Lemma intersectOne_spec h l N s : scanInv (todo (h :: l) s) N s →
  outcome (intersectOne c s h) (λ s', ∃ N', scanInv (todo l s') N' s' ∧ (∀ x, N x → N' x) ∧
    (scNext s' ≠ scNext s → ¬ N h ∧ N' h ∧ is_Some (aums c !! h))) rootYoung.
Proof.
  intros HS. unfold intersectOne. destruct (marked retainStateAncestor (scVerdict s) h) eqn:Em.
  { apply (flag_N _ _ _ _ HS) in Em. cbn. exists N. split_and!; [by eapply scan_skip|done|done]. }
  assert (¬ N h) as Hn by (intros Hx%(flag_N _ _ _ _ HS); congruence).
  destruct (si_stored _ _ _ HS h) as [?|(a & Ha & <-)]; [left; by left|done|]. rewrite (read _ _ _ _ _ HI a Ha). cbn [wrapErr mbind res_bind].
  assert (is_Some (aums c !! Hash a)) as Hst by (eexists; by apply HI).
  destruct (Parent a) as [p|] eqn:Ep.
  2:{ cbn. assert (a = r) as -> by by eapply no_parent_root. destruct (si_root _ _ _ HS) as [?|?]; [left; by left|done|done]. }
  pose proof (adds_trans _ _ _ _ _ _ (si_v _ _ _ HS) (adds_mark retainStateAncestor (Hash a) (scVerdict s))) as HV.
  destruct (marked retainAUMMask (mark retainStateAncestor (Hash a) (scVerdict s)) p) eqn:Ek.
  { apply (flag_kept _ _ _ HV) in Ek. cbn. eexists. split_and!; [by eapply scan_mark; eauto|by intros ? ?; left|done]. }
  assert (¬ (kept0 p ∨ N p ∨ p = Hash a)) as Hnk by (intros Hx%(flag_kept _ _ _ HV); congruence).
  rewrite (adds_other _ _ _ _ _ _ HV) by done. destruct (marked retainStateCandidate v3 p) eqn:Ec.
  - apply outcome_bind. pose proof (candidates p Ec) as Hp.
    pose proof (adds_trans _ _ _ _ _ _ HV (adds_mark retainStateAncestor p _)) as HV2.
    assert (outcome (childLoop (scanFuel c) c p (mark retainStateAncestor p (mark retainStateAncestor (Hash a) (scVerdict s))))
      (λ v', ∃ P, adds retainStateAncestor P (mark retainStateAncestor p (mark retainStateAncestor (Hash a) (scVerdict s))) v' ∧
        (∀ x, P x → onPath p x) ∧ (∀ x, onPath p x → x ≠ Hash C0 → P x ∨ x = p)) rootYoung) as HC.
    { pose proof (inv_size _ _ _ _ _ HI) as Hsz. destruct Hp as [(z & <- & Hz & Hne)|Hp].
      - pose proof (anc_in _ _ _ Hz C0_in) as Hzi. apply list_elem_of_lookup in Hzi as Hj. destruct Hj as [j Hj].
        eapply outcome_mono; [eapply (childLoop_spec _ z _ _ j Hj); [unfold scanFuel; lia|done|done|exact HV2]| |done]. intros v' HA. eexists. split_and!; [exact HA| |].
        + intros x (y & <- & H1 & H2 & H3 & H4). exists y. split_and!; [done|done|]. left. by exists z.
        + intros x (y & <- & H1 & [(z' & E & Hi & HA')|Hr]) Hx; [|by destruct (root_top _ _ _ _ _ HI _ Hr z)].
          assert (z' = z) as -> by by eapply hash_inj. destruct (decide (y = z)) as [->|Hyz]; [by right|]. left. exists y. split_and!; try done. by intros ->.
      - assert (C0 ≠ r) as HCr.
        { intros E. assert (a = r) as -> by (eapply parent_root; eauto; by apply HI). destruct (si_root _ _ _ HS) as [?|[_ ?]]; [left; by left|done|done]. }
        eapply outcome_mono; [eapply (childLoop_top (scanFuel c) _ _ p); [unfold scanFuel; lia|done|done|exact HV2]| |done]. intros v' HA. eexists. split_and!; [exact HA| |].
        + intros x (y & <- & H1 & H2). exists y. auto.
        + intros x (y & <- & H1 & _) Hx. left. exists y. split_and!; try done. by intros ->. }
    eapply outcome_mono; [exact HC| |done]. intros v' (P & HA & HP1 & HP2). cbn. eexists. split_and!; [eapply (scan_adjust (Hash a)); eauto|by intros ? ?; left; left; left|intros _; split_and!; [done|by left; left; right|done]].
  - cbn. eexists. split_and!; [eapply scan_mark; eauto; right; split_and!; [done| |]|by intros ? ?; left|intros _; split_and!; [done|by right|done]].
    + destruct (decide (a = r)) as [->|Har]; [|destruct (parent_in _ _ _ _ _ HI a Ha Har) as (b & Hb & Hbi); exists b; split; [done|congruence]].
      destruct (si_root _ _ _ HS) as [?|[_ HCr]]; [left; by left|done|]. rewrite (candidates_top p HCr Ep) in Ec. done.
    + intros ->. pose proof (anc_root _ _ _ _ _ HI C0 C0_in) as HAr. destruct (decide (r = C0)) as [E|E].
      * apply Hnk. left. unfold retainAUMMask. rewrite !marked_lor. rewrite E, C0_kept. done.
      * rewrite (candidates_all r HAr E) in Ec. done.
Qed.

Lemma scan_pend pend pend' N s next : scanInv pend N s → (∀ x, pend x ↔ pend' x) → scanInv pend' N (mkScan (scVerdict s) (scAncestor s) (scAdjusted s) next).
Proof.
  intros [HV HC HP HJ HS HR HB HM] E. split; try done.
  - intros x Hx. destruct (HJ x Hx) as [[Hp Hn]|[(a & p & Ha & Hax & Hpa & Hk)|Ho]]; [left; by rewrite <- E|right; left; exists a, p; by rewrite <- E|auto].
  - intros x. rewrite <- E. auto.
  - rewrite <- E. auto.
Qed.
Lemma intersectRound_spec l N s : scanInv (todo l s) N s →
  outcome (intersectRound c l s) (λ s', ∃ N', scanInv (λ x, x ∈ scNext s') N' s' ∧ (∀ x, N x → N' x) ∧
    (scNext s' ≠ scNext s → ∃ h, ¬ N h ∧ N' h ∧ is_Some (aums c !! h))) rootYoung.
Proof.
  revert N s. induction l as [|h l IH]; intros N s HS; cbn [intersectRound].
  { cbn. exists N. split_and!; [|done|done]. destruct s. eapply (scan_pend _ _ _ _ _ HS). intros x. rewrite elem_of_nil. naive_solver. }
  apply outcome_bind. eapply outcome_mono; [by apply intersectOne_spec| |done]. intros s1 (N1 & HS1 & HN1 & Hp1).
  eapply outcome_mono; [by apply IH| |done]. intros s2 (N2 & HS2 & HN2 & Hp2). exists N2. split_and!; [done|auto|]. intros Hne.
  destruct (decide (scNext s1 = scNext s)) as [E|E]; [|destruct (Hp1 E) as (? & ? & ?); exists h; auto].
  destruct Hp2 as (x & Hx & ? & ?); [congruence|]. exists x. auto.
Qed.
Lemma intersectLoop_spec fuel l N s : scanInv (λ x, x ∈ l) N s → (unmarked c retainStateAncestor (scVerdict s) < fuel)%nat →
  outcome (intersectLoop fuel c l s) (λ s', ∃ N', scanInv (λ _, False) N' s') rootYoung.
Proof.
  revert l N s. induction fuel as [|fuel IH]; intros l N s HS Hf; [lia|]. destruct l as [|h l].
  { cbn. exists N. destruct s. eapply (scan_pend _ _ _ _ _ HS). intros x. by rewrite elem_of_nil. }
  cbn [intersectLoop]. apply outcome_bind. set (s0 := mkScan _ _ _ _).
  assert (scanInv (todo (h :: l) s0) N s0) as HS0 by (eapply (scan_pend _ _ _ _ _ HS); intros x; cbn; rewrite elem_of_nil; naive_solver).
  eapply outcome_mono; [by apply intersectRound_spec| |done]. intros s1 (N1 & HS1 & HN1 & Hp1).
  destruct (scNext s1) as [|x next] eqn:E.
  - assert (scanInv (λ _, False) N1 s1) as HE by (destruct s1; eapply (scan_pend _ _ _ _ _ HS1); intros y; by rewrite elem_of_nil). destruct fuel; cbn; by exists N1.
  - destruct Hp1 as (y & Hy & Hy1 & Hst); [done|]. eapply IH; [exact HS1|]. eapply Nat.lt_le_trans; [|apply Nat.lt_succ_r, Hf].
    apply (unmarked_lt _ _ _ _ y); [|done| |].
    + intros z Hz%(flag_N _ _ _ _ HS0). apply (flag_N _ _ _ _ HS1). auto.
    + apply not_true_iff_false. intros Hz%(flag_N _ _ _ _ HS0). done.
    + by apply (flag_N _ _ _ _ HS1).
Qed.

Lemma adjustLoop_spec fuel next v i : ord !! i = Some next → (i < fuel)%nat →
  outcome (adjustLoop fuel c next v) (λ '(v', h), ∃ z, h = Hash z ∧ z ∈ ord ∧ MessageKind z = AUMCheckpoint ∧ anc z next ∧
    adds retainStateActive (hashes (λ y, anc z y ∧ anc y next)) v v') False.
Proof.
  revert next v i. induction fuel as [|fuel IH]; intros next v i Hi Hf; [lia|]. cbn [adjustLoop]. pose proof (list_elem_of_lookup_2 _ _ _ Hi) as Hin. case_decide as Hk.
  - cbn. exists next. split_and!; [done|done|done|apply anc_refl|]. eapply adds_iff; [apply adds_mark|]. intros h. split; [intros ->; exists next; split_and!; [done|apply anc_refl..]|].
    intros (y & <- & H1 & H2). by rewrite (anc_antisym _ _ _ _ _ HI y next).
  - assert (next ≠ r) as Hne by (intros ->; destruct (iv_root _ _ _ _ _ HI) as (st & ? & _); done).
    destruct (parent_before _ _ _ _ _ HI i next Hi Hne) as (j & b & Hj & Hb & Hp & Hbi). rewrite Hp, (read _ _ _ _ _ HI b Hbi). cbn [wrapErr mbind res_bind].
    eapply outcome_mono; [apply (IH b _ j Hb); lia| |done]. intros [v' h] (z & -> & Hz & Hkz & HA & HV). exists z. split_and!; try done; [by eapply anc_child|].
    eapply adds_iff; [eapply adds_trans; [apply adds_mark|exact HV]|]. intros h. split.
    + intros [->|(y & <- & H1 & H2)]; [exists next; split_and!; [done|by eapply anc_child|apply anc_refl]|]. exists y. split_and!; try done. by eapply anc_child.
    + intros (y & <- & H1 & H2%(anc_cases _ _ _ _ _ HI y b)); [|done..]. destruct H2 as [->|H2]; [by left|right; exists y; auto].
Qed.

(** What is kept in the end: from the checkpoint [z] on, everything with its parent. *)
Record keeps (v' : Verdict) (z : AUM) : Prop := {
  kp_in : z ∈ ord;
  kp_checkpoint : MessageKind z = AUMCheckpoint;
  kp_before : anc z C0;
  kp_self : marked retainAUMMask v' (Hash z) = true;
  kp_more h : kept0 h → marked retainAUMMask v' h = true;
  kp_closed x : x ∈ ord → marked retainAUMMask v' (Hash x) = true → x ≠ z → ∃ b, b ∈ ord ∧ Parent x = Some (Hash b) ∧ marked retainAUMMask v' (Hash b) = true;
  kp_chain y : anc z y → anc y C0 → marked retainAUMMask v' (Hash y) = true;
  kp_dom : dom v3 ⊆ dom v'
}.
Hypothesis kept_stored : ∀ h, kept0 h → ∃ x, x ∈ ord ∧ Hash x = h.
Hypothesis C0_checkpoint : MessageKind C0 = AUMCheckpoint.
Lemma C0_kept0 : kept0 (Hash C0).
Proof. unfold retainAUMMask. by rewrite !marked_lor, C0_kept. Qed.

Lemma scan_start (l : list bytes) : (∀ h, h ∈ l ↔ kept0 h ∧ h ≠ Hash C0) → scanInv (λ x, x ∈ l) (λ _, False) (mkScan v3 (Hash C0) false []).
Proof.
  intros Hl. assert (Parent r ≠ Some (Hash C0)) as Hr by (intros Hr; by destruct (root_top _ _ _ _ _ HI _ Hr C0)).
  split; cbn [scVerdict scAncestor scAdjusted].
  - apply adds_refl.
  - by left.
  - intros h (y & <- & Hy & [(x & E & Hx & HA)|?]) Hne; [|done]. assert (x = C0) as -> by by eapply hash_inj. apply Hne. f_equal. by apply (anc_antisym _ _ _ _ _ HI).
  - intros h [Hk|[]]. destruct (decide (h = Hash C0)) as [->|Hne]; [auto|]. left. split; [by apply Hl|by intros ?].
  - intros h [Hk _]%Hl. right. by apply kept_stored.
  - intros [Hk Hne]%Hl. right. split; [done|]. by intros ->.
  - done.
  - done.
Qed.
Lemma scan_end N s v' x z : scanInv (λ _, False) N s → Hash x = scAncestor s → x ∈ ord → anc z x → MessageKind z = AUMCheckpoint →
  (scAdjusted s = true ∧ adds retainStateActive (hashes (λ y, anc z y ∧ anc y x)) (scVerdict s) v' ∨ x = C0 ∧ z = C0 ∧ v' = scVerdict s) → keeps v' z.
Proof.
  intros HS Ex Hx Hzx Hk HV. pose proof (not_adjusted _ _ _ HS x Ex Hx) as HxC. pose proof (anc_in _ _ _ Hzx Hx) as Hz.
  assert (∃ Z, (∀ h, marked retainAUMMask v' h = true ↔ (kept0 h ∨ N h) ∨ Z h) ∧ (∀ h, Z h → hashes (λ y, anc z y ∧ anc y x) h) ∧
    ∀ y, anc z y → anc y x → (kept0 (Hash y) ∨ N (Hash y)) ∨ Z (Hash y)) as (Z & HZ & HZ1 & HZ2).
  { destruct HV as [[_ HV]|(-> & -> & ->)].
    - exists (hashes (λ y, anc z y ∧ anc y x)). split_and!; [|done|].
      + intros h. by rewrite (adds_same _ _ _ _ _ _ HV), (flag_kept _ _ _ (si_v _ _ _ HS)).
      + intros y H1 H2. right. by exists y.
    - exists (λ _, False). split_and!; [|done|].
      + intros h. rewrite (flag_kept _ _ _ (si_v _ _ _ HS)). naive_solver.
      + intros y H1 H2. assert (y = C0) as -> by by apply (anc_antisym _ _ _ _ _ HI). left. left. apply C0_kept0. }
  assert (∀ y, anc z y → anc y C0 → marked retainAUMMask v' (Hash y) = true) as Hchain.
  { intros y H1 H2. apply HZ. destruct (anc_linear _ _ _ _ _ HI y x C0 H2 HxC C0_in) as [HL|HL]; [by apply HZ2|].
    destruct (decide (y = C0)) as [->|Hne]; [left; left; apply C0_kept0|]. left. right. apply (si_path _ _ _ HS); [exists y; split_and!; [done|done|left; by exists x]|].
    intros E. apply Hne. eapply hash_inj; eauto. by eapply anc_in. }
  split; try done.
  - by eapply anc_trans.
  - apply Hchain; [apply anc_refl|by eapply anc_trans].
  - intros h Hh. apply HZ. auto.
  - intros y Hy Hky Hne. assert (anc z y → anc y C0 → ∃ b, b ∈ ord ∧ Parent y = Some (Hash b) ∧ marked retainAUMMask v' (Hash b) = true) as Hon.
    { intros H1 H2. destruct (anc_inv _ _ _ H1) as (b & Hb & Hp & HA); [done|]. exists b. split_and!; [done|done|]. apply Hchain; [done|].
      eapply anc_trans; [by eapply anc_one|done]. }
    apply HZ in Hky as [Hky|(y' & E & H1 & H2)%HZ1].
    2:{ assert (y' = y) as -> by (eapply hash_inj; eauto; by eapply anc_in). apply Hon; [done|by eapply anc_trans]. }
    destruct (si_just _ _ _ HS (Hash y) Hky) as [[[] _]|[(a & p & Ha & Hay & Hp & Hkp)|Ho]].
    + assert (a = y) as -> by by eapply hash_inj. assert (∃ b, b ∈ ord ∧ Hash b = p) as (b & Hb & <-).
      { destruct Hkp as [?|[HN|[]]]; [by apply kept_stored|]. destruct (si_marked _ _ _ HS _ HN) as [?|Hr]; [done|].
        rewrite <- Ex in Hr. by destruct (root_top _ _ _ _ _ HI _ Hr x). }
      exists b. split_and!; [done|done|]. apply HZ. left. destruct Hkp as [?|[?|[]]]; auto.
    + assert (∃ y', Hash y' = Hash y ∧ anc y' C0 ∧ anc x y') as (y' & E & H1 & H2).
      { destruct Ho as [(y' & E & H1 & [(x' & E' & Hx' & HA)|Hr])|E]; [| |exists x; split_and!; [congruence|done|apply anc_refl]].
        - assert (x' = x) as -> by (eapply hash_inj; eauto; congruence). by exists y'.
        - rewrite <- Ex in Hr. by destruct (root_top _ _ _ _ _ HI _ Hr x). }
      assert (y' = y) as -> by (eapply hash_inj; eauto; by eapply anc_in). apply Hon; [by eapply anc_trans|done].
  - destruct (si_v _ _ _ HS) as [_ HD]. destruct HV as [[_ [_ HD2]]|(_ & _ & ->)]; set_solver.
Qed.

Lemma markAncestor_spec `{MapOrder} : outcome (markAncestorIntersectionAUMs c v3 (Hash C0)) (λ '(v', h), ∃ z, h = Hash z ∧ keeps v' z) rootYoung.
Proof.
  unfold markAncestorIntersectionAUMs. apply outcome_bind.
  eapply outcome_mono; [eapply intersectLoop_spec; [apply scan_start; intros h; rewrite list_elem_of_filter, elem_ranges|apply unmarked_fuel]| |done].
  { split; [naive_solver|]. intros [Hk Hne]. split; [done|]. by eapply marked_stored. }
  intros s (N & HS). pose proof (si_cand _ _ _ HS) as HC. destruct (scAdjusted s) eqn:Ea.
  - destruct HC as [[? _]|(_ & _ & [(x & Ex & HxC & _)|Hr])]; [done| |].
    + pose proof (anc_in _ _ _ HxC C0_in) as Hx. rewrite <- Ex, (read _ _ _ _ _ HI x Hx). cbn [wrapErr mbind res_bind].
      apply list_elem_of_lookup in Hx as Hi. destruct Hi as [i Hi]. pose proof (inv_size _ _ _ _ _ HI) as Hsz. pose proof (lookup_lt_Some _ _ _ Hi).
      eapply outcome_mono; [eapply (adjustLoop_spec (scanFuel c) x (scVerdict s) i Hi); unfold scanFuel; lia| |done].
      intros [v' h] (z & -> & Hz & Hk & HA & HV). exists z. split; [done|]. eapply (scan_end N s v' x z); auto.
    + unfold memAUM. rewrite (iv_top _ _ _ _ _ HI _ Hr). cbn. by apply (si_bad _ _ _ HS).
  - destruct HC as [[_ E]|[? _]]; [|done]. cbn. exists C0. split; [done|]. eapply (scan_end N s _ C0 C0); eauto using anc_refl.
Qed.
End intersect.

--- Your goal ---
Search the entries above for the string "hashes". Copy each line in which it appears.

--- Output below ---
    adds retainStateActive (hashes (λ y, anc z y ∧ anc y next)) v v') False.
  (scAdjusted s = true ∧ adds retainStateActive (hashes (λ y, anc z y ∧ anc y x)) (scVerdict s) v' ∨ x = C0 ∧ z = C0 ∧ v' = scVerdict s) → keeps v' z.
  assert (∃ Z, (∀ h, marked retainAUMMask v' h = true ↔ (kept0 h ∨ N h) ∨ Z h) ∧ (∀ h, Z h → hashes (λ y, anc z y ∧ anc y x) h) ∧
    - exists (hashes (λ y, anc z y ∧ anc y x)). split_and!; [|done|].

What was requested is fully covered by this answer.